··· INPUT RECORDS

(** C1: [main] is the server, in a build without overflow checks, like a release
    build, and with debug logging off.  (The latter is up to the environment, as
    [main] starts with [env_logger::init]; with debug logging the first
    [poll_add] of the reactor is undefined behaviour,
    [Debug_undefined_iff_poll_add], and with overflow checks
    [pending_submissions] can panic, [pending_submissions_counts].)  Then it
    ends before serving only by the panic of the [expect] on a listener or a
    runtime that could not be had, the latter because a system call failed, with
    everything given back that the runtime had acquired.  Otherwise it runs the server of
    [server_never_fails] on a fresh reactor over the rings the kernel set up,
    inside [Runtime::run].  There, with room in the completion ring or a kernel
    that loses no completion, it returns when every task is done, with no reactor
    left current, panics when a wait of the reactor failed, and nothing else can
    end it; while it runs, no task is forgotten. *)
Theorem main_runs_the_server buf p x (Hov : overflow_checks = false) (Hlog : log_debug = false)
    (Hbind : ∀ why x, ∃ r x', tcp_bind why x = (Done r, x')) (Hat : mapped_at base)
    (Hready : ∀ r ps p1, syscall_setup SYS_io_uring_setup 4096 (SetupParameters_new 0) p
      = (Done (r, ps), p1) → 0 ≤ as_i32 r → ready base ps (kern p1) ∧ cap ≤ cq_entries ps)
    (Hroom : lossy = false ∨ ∀ l b p' x', main_start (λ l, mret l) buf (p, x) = (Done (l, b), (p', x')) →
      always_room Hov Hlog (mkRt true (ReactorNew.reactor_of b (kern p'))) x') :
  let ok := uring_device_ok cap Hov Hlog in ∃ o t, main buf (p, x) = (o, t) ∧
    match t with
    | inl (p', x') => maps p' ≡ₚ maps p ∧ fds p' ≡ₚ fds p ∧
        ((o = Panic "bind" ∧ ∃ e, tcp_bind "[::]:22" x = (Done (Err e), x')) ∨
         (o = Panic "new runtime" ∧ ∃ e, Reactor_new buf p = (Done (Err e), p') ∧ call_fails p e))
    | inr th => ∃ l x', tcp_bind "[::]:22" x = (Done (Ok l), x') ∧
        let n := (exec_state th).2 in let ts := (exec_state th).1 in
        match o with
        | Done _ => server_reaches (RingDeviceOk0 := ok) iovec_addr l n (Ok ts) ∧ idle ts ∧
            current th = None ∧ in_enter th = false
        | Panic why => why = "runtime run" ∧ ∃ e, server_reaches (RingDeviceOk0 := ok) iovec_addr l n (Err e)
        | UB _ => False
        | Hang _ => server_reaches (RingDeviceOk0 := ok) iovec_addr l n (Ok ts) ∧
            ∃ A, dev_at (RingDeviceOk := ok) (dev (rt_inner n.1)) A ∧ ∀ i k w, ts !! i = Some (k, w) → task_waits n.1 A k w
        end
    end.
Proof.
  intros ok. destruct (main_start_runs (λ l, mret l : M N Z) buf p x Hov Hlog Hbind) as (o & p' & x' & Hrun & Ho); [|done|done|].
  { intros l y. by exists y. }
  unfold main. rewrite Hrun. destruct o as [[l b]|why|why|why]; [|eexists _, _; split; [done|]|done|done].
  - destruct Ho as ((x1 & Hb & [= ->]) & _ & A & Hs). destruct (main_run_runs l b p' x') as (o & t & -> & Hserver).
    exists o, (inr t). split; [done|]. exists l, x'. split; [done|].
    apply (server_at_reaches Hov Hlog l b p' x' o t A); [|exact Hs|exact Hserver].
    destruct Hroom as [?|Hroom]; [by left|right]. by apply (Hroom l b).
  - destruct Ho as (Hm & Hf & Ho). simpl. split; [done|]. split; [done|].
    destruct Ho as [[-> ?]|[-> ?]]; [by left|by right].
Qed.
End props.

······

WORK ORDER: The answer must hold exactly the lines of the entries above, from the first line through the line that contains "that loses no", and no others.

TASK ANSWER:
(** C1: [main] is the server, in a build without overflow checks, like a release
    build, and with debug logging off.  (The latter is up to the environment, as
    [main] starts with [env_logger::init]; with debug logging the first
    [poll_add] of the reactor is undefined behaviour,
    [Debug_undefined_iff_poll_add], and with overflow checks
    [pending_submissions] can panic, [pending_submissions_counts].)  Then it
    ends before serving only by the panic of the [expect] on a listener or a
    runtime that could not be had, the latter because a system call failed, with
    everything given back that the runtime had acquired.  Otherwise it runs the server of
    [server_never_fails] on a fresh reactor over the rings the kernel set up,
    inside [Runtime::run].  There, with room in the completion ring or a kernel
    that loses no completion, it returns when every task is done, with no reactor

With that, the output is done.